Italoschweizer oder Italiener in der Schweiz sind aus Schweizer Sicht italienische Staatsbürger mit Wohnsitz in der Schweiz, die nicht auch Schweizer sind. Aus italienischer Sicht sind sie Italiener im Ausland. Weiter gefasste Definitionen reichen jedoch im Privatleben bis hin zu Personen, deren Familien seit mehreren Generationen in der Schweiz leben. Hingegen sind die italienischsprachigen Schweizer, die hauptsächlich in den Kantonen Tessin und Graubünden leben, nach dem Selbstverständnis der Schweiz als Willensnation, keine Italiener, sondern ohne Einschränkungen Schweizer. Als eine der ersten Einwanderergruppen, haben Italiener das Land in vieler Hinsicht geprägt, ihre Integration gilt als Erfolgsmodell.

Geschichte

Erste italienische Einwanderer kamen in Folge der Reformation als Glaubensflüchtlinge in die Schweiz. Es handelte sich jedoch um eine Zuwanderung von Eliten. Im 19. Jahrhundert war die Schweiz als Zufluchtsort für italienische Liberale wie Giuseppe Mazzini von Bedeutung. Einige Familien erlangten grossen politischen und wirtschaftlichen Einfluss (Cérésole, Pestalozzi, Daverio, Jelmoli, Maggi). Zudem ist zu beachten, dass die Täler des späteren Kantons Tessin jahrhundertelang ein Bestandteil norditalienischer Feudalherrschaften waren. Auch hier gab es eine Zuwanderung von Eliten, beispielsweise der Familie Baggi in Malvaglia.
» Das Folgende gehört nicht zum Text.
(* ===== verification/Debug.v ===== *)
(** * sprd_debug.h: the debug level word, the scheduling-log hooks, the log structures

    src/arch/arm/mach-sc8825/include/mach/sprd_debug.h declares the
    platform's debug interface; the headset driver does not include it.
    What the header itself defines is modelled here:
    - the IRAM addresses of the magic and inform words (lines 11-18), for
      any [SPRD_IRAM_BASE];
    - the union [sprd_debug_level_t] (lines 20-26): one 32-bit word
      [uint_val] seen as two 16-bit fields [en.kernel_fault] (low half,
      ARM being little-endian) and [en.user_fault] (high half);
    - the inline logging hooks of CONFIG_SPRD_DEBUG_SCHED_LOG (lines
      97-131) and their empty variants (135-155), the irq-exit hook
      (158-164) and the semaphore hooks with their read/write macros
      (166-205), over a log of entries standing for the calls of the
      [extern] functions;
    - the log structures [sched_log], [sem_debug], [rwsem_debug] (lines
      208-276) with their layout by the rules of the ARM EABI.
    The configuration options are the fields of [DebugConfig]. *)

From S2P Require Import Prelude Adi.
From stdpp Require Import base list.
From Stdlib Require Import ZArith Lia.
From coqutil Require Import Z.bitblast.

Local Open Scope Z_scope.

Record DebugConfig := mkDebugConfig {
  CONFIG_SPRD_DEBUG : bool;
  CONFIG_SPRD_DEBUG_SCHED_LOG : bool;
  CONFIG_SPRD_DEBUG_HRTIMER_LOG : bool;
  CONFIG_SPRD_DEBUG_SOFTIRQ_LOG : bool;
  CONFIG_SPRD_DEBUG_IRQ_EXIT_LOG : bool;
  CONFIG_SPRD_DEBUG_SEMAPHORE_LOG : bool;
}.

(** ** The IRAM words *)

Section Iram.
Context (SPRD_IRAM_BASE : Z).

Definition MAGIC_ADDR : Z := SPRD_IRAM_BASE + 0x00003f64.
Definition SPRD_INFORM0 : Z := MAGIC_ADDR + 0x00000004.
Definition SPRD_INFORM1 : Z := SPRD_INFORM0 + 0x00000004.
Definition SPRD_INFORM2 : Z := SPRD_INFORM1 + 0x00000004.
Definition SPRD_INFORM3 : Z := SPRD_INFORM2 + 0x00000004.
Definition SPRD_INFORM4 : Z := SPRD_INFORM3 + 0x00000004.
Definition SPRD_INFORM5 : Z := SPRD_INFORM4 + 0x00000004.
Definition SPRD_INFORM6 : Z := SPRD_INFORM5 + 0x00000004.
End Iram.

(** ** The union [sprd_debug_level_t] *)

(** The two 16-bit fields of [en] read from the 32-bit word. *)
Definition en_kernel_fault (uint_val : Z) : Z := Z.land uint_val (Z.ones 16).
Definition en_user_fault (uint_val : Z) : Z := Z.land (Z.shiftr uint_val 16) (Z.ones 16).

(** Stores to one field: the value is truncated to [u16] and the other
    half of the word is kept. *)
Definition set_kernel_fault (uint_val v : Z) : Z :=
  Z.lor (Z.land uint_val (Z.shiftl (Z.ones 16) 16)) (Z.land v (Z.ones 16)).
Definition set_user_fault (uint_val v : Z) : Z :=
  Z.lor (Z.land uint_val (Z.ones 16)) (Z.shiftl (Z.land v (Z.ones 16)) 16).

(** ** The logging hooks *)

(** The entries the [__sprd_debug_*_log] functions record, with the
    arguments they are passed (pointers as addresses). *)
Inductive dbg_entry :=
| TaskLog (cpu task : Z)
| IrqLog (irq fn en : Z)
| WorkLog (worker work f : Z)
| HrtimerLog (timer fn en : Z)
| IrqExitLog
| SemInitLog
| SemDownLog (sem : Z)
| SemUpLog (sem : Z)
| RwInitLog
| RwDownLog (sem dir : Z)
| RwUpLog (sem : Z).

#[export] Instance dbg_entry_eq_dec : EqDecision dbg_entry.
Proof. solve_decision. Defined.

(** [enum { READ_SEM, WRITE_SEM }] of lines 262-265. *)
Definition READ_SEM : Z := 0.
Definition WRITE_SEM : Z := 1.

Section Hooks.
Context (cfg : DebugConfig) (sprd_debug_level : Z).

(** [if (unlikely(sprd_debug_level.en.kernel_fault)) __log(...)] *)
Definition log_if (e : dbg_entry) (log : list dbg_entry) : list dbg_entry :=
  if c_true (en_kernel_fault sprd_debug_level) then log ++ [e] else log.

Definition sprd_debug_task_log (cpu task : Z) (log : list dbg_entry) : list dbg_entry :=
  if CONFIG_SPRD_DEBUG_SCHED_LOG cfg then log_if (TaskLog cpu task) log else log.

Definition sprd_debug_irq_log (irq fn en : Z) (log : list dbg_entry) : list dbg_entry :=
  if CONFIG_SPRD_DEBUG_SCHED_LOG cfg then log_if (IrqLog irq fn en) log else log.

Definition sprd_debug_work_log (worker work f : Z) (log : list dbg_entry) : list dbg_entry :=
  if CONFIG_SPRD_DEBUG_SCHED_LOG cfg then log_if (WorkLog worker work f) log else log.

Definition sprd_debug_hrtimer_log (timer fn en : Z) (log : list dbg_entry) : list dbg_entry :=
  if CONFIG_SPRD_DEBUG_SCHED_LOG cfg && CONFIG_SPRD_DEBUG_HRTIMER_LOG cfg
  then log_if (HrtimerLog timer fn en) log else log.

(** The softirq hook calls [__sprd_debug_irq_log]: its entries are irq
    entries. *)
Definition sprd_debug_softirq_log (irq fn en : Z) (log : list dbg_entry) : list dbg_entry :=
  if CONFIG_SPRD_DEBUG_SCHED_LOG cfg && CONFIG_SPRD_DEBUG_SOFTIRQ_LOG cfg
  then log_if (IrqLog irq fn en) log else log.

(** Lines 158-164. *)
Definition sprd_debug_irq_last_exit_log (log : list dbg_entry) : list dbg_entry :=
  if CONFIG_SPRD_DEBUG_IRQ_EXIT_LOG cfg then log ++ [IrqExitLog] else log.

(** Lines 166-205: the [extern] semaphore hooks of
    CONFIG_SPRD_DEBUG_SEMAPHORE_LOG, or empty ones; reading and writing
    down of an rw-semaphore are the macros of lines 173-176. *)
Definition log_sem (e : dbg_entry) (log : list dbg_entry) : list dbg_entry :=
  if CONFIG_SPRD_DEBUG_SEMAPHORE_LOG cfg then log ++ [e] else log.

Definition debug_semaphore_init := log_sem SemInitLog.
Definition debug_semaphore_down_log (sem : Z) := log_sem (SemDownLog sem).
Definition debug_semaphore_up_log (sem : Z) := log_sem (SemUpLog sem).
Definition debug_rwsemaphore_init := log_sem RwInitLog.
Definition debug_rwsemaphore_up_log (sem : Z) := log_sem (RwUpLog sem).
Definition debug_rwsemaphore_down_read_log (sem : Z) := log_sem (RwDownLog sem READ_SEM).
Definition debug_rwsemaphore_down_write_log (sem : Z) := log_sem (RwDownLog sem WRITE_SEM).
End Hooks.

(** One call of a hook, as a value. *)
Inductive hook_call :=
| CallTask (cpu task : Z)
| CallIrq (irq fn en : Z)
| CallWork (worker work f : Z)
| CallHrtimer (timer fn en : Z)
| CallSoftirq (irq fn en : Z)
| CallIrqExit
| CallSemInit
| CallSemDown (sem : Z)
| CallSemUp (sem : Z)
| CallRwInit
| CallRwDownRead (sem : Z)
| CallRwDownWrite (sem : Z)
| CallRwUp (sem : Z).

Definition run_hook (cfg : DebugConfig) (lvl : Z) (c : hook_call) : list dbg_entry -> list dbg_entry :=
  match c with
  | CallTask cpu task => sprd_debug_task_log cfg lvl cpu task
  | CallIrq irq fn en => sprd_debug_irq_log cfg lvl irq fn en
  | CallWork w wk f => sprd_debug_work_log cfg lvl w wk f
  | CallHrtimer t fn en => sprd_debug_hrtimer_log cfg lvl t fn en
  | CallSoftirq irq fn en => sprd_debug_softirq_log cfg lvl irq fn en
  | CallIrqExit => sprd_debug_irq_last_exit_log cfg
  | CallSemInit => debug_semaphore_init cfg
  | CallSemDown sem => debug_semaphore_down_log cfg sem
  | CallSemUp sem => debug_semaphore_up_log cfg sem
  | CallRwInit => debug_rwsemaphore_init cfg
  | CallRwDownRead sem => debug_rwsemaphore_down_read_log cfg sem
  | CallRwDownWrite sem => debug_rwsemaphore_down_write_log cfg sem
  | CallRwUp sem => debug_rwsemaphore_up_log cfg sem
  end.

(** ** Lemmas on the level word *)

Lemma en_kernel_fault_build kf uf :
  0 <= kf < 2 ^ 16 -> en_kernel_fault (set_user_fault (set_kernel_fault 0 kf) uf) = kf.
Proof.
  intros Hk. unfold en_kernel_fault, set_user_fault, set_kernel_fault.
  rewrite <- (Z.mod_small kf (2 ^ 16)) at 2 by lia. rewrite <- Z.land_ones by lia. Z.bitblast.
Qed.

(** ** What each hook records *)

(** When a hook records: the scheduling hooks on their options and a
    non-zero [kernel_fault] half; the irq-exit and semaphore hooks on their
    option alone. *)
Definition hook_records (cfg : DebugConfig) (kf : Z) (c : hook_call) : bool :=
  match c with
  | CallTask _ _ | CallIrq _ _ _ | CallWork _ _ _ => CONFIG_SPRD_DEBUG_SCHED_LOG cfg && c_true kf
  | CallHrtimer _ _ _ =>
      CONFIG_SPRD_DEBUG_SCHED_LOG cfg && CONFIG_SPRD_DEBUG_HRTIMER_LOG cfg && c_true kf
  | CallSoftirq _ _ _ =>
      CONFIG_SPRD_DEBUG_SCHED_LOG cfg && CONFIG_SPRD_DEBUG_SOFTIRQ_LOG cfg && c_true kf
  | CallIrqExit => CONFIG_SPRD_DEBUG_IRQ_EXIT_LOG cfg
  | _ => CONFIG_SPRD_DEBUG_SEMAPHORE_LOG cfg
  end.

Definition hook_entry (c : hook_call) : dbg_entry :=
  match c with
  | CallTask cpu task => TaskLog cpu task
  | CallIrq irq fn en | CallSoftirq irq fn en => IrqLog irq fn en
  | CallWork w wk f => WorkLog w wk f
  | CallHrtimer t fn en => HrtimerLog t fn en
  | CallIrqExit => IrqExitLog
  | CallSemInit => SemInitLog
  | CallSemDown sem => SemDownLog sem
  | CallSemUp sem => SemUpLog sem
  | CallRwInit => RwInitLog
  | CallRwDownRead sem => RwDownLog sem 0
  | CallRwDownWrite sem => RwDownLog sem 1
  | CallRwUp sem => RwUpLog sem
  end.

(** (C34) Each debug hook of the header records one entry exactly when
    it should: the hooks of CONFIG_SPRD_DEBUG_SCHED_LOG when their options
    are set and the [kernel_fault] half of [sprd_debug_level] is non-zero,
    whatever its [user_fault] half (a level that only sets [user_fault]
    records nothing, and a softirq is recorded as an irq entry); the
    irq-exit and semaphore hooks when their option is set, reading and
    writing down of an rw-semaphore with directions 0 and 1. *)
Theorem debug_hooks_record cfg kf uf c log :
  0 <= kf < 2 ^ 16 ->
  run_hook cfg (set_user_fault (set_kernel_fault 0 kf) uf) c log
  = if hook_records cfg kf c then log ++ [hook_entry c] else log.
Proof.
  intros Hk. destruct c; cbn;
    unfold sprd_debug_task_log, sprd_debug_irq_log, sprd_debug_work_log,
      sprd_debug_hrtimer_log, sprd_debug_softirq_log, log_if, sprd_debug_irq_last_exit_log,
      debug_semaphore_init, debug_semaphore_down_log, debug_semaphore_up_log,
      debug_rwsemaphore_init, debug_rwsemaphore_up_log, debug_rwsemaphore_down_read_log,
      debug_rwsemaphore_down_write_log, log_sem, hook_records, hook_entry;
    rewrite ?en_kernel_fault_build by done;
    destruct (CONFIG_SPRD_DEBUG_SCHED_LOG cfg), (CONFIG_SPRD_DEBUG_HRTIMER_LOG cfg),
      (CONFIG_SPRD_DEBUG_SOFTIRQ_LOG cfg), (CONFIG_SPRD_DEBUG_IRQ_EXIT_LOG cfg),
      (CONFIG_SPRD_DEBUG_SEMAPHORE_LOG cfg), (c_true kf); reflexivity.
Qed.

Lemma debug_hooks_record_witness :
  let cfg := mkDebugConfig true true false true false false in
  run_hook cfg (set_user_fault (set_kernel_fault 0 0) 1) (CallTask 0 7) [] = []
  /\ run_hook cfg (set_user_fault (set_kernel_fault 0 1) 0) (CallSoftirq 3 4 1) []
     = [IrqLog 3 4 1].
Proof.
  split.
  - rewrite (debug_hooks_record _ 0 1) by lia. reflexivity.
  - rewrite (debug_hooks_record _ 1 0) by lia. reflexivity.
Defined.

(** ** The log structures of lines 208-278 *)

(** The size and alignment of a C type, by the rules of the ARM EABI:
    a field is placed at the next multiple of its alignment, a structure
    is aligned as its most aligned field and padded to a multiple of it,
    an array is its element repeated. *)
Record ctype := mkCtype { ly_size : Z; ly_align : Z }.

Definition align_up (x a : Z) : Z := (x + a - 1) / a * a.

Fixpoint fields_end (pos : Z) (fs : list ctype) : Z :=
  match fs with
  | [] => pos
  | f :: fs' => fields_end (align_up pos (ly_align f) + ly_size f) fs'
  end.

Definition max_align (fs : list ctype) : Z := foldr (fun f a => Z.max (ly_align f) a) 1 fs.

Definition c_struct (fs : list ctype) : ctype :=
  mkCtype (align_up (fields_end 0 fs) (max_align fs)) (max_align fs).

Definition c_array (n : Z) (t : ctype) : ctype := mkCtype (n * ly_size t) (ly_align t).

Definition c_u64 : ctype := mkCtype 8 8.
Definition c_word : ctype := mkCtype 4 4.
Definition c_char : ctype := mkCtype 1 1.

(** [TASK_COMM_LEN] of linux/sched.h. *)
Definition TASK_COMM_LEN : Z := 16.
Definition SCHED_LOG_MAX : Z := 2048.
Definition SEMAPHORE_LOG_MAX : Z := 100.
Definition RWSEMAPHORE_LOG_MAX : Z := 100.

(** The entries, with [sys_cnt] since [CP_DEBUG] is defined (line 210). *)
Definition task_log : ctype := c_struct [c_u64; c_word; c_array TASK_COMM_LEN c_char; c_word].
Definition irq_log : ctype := c_struct [c_u64; c_word; c_word; c_word; c_word].
Definition work_log : ctype := c_struct [c_u64; c_word; c_word; c_word; c_word].
Definition hrtimer_log : ctype := c_struct [c_u64; c_word; c_word; c_word; c_word].

Definition sched_log (NR_CPUS : Z) : ctype :=
  c_struct [c_array NR_CPUS (c_array SCHED_LOG_MAX task_log);
            c_array NR_CPUS (c_array SCHED_LOG_MAX irq_log);
            c_array NR_CPUS (c_array SCHED_LOG_MAX work_log);
            c_array NR_CPUS (c_array 8 hrtimer_log)].

Definition list_head : ctype := c_struct [c_word; c_word].
Definition sem_debug : ctype := c_struct [list_head; c_word; c_word; c_word; c_word].
Definition rwsem_debug : ctype := c_struct [list_head; c_word; c_word; c_word; c_word; c_word].

Lemma align_up_div a x : 0 < a -> (a | x)%Z -> align_up x a = x.
Proof.
  intros Ha [k ->]. unfold align_up.
  replace (k * a + a - 1) with ((a - 1) + k * a) by lia.
  rewrite Z.div_add, Z.div_small by lia. lia.
Qed.

(** Fields that all have alignment [a] and a size multiple of [a] are
    packed without padding. *)
Lemma fields_end_packed a pos fs :
  0 < a -> (a | pos)%Z -> Forall (fun f => ly_align f = a /\ (a | ly_size f)%Z) fs ->
  fields_end pos fs = pos + foldr (fun f n => ly_size f + n) 0 fs.
Proof.
  revert pos. induction fs as [|f fs IH]; intros pos Ha Hp Hf; cbn; [lia|].
  apply Forall_cons in Hf as [[Hal Hs] Hf]. rewrite Hal, align_up_div by done.
  rewrite IH; [lia|done|by apply Z.divide_add_r|done].
Qed.

(** The scheduling log takes 164032 bytes per CPU (about 160 KiB), the
    entries 32, 24, 24 and 24 bytes; a semaphore record takes 24 bytes and
    an rw-semaphore record 28. *)
Lemma debug_log_sizes NR_CPUS :
  0 <= NR_CPUS ->
  ly_size (sched_log NR_CPUS) = 164032 * NR_CPUS
  /\ map ly_size [task_log; irq_log; work_log; hrtimer_log; sem_debug; rwsem_debug]
     = [32; 24; 24; 24; 24; 28].
Proof.
  intros Hn. split; [|reflexivity].
  unfold sched_log, c_struct, SCHED_LOG_MAX.
  rewrite (fields_end_packed 8); [|lia|apply Z.divide_0_r|].
  - cbn [foldr c_array ly_size max_align ly_align].
    change (ly_size task_log) with 32. change (ly_size irq_log) with 24.
    change (ly_size work_log) with 24. change (ly_size hrtimer_log) with 24.
    change (ly_align task_log) with 8. change (ly_align irq_log) with 8.
    change (ly_align work_log) with 8. change (ly_align hrtimer_log) with 8.
    change (Z.max 8 (Z.max 8 (Z.max 8 (Z.max 8 1)))) with 8.
    rewrite align_up_div by (lia || (exists (20504 * NR_CPUS); lia)). lia.
  - unfold c_array. cbn [ly_align ly_size].
    change (ly_size task_log) with 32. change (ly_size irq_log) with 24.
    change (ly_size work_log) with 24. change (ly_size hrtimer_log) with 24.
    constructor; [split; [reflexivity|exists (8192 * NR_CPUS); cbn; lia]|].
    constructor; [split; [reflexivity|exists (6144 * NR_CPUS); cbn; lia]|].
    constructor; [split; [reflexivity|exists (6144 * NR_CPUS); cbn; lia]|].
    constructor; [split; [reflexivity|exists (24 * NR_CPUS); cbn; lia]|].
    constructor.
Qed.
Arbeitsimmigration aus Italien begann im grossen Stil im späten 19. Jahrhundert im Rahmen der Industrialisierung und im Zuge grosser Bauprojekte wie beispielsweise der Gotthardbahn oder des Simplontunnels. Die meisten Immigranten, welche in dieser Periode das Land erreichten, kehrten mit der Zunahme des Faschismus entweder nach Italien zurück, oder sie liessen sich in der Schweiz einbürgern, besonders häufig war dies im Kanton Tessin der Fall. Auch der spätere italienische Ministerpräsident und Diktator Benito Mussolini emigrierte 1902 zunächst als Student und Laufbursche eines Weinhändlers in die Schweiz. Im Jahr 1910 lebten 202.900 Italiener im Land. Im Vergleich dazu gab es 219.500 Deutsche, 63.700 Franzosen und 39.000 Austro-Ungarn. Im Zweiten Weltkrieg flüchteten ab Herbst 1943 und bis Kriegsende über 40.000 Personen aus Italien in die Schweiz, darunter der spätere italienische Staatspräsident Luigi Einaudi.

Verschiedene innenpolitische und aussenpolitische Ereignisse standen im Zusammenhang mit der Präsenz von Italienern in der Schweiz und dem Verhältnis der Schweiz zu Italien. So gab es am 28. Januar 1894 im Anschluss an einer Arbeiterversammlung in Zürich-Aussersihl eine Italienerdemonstration. Thema des Treffens im Restaurant Sonne war, wie die NZZ berichtete, „Die Revolution in Sizilien und in Massa-Carrara gewesen. Aus Angst vor anarchistischer Aktivität, für die Italiener und Russen verdächtigt wurden, war am 12. April 1894 ein Anarchistengesetz in Kraft getreten. 1902 gab es die durch Anarchisten und den italienischen Botschafter in Bern ausgelöste Silvestrelli-Affäre, oder 1898 den Mord an der österreichischen Kaiserin Elisabeth in Genf durch den italienischen Anarchisten Luigi Lucheni. Am 26. Juli 1896 kam es in Zürich zum sogenannten Italienerkrawall, einer mehrtägigen fremdenfeindlichen Ausschreitung. Während des Zweiten Weltkriegs machten es sich die Federazione delle Colonie libere italiane in Svizzera und die Cooperativa italiana zur Aufgabe, den Italienern in der Schweiz die demokratischen Werte zu vermitteln, die in ihrer Heimat unterdrückt wurden. Schliesslich führte die Einwanderung aus Italien auch dazu, dass die zuvor zahlenmässig eine Minderheit bildenden römisch-katholischen Christen bedeutenden Zuwachs erhielten. Allerdings zogen sie es häufig vor, sich eigenständig zu organisieren, in den Gemeinden der sogenannten Missione cattolica italiana (siehe auch Madonna degli Emigrati).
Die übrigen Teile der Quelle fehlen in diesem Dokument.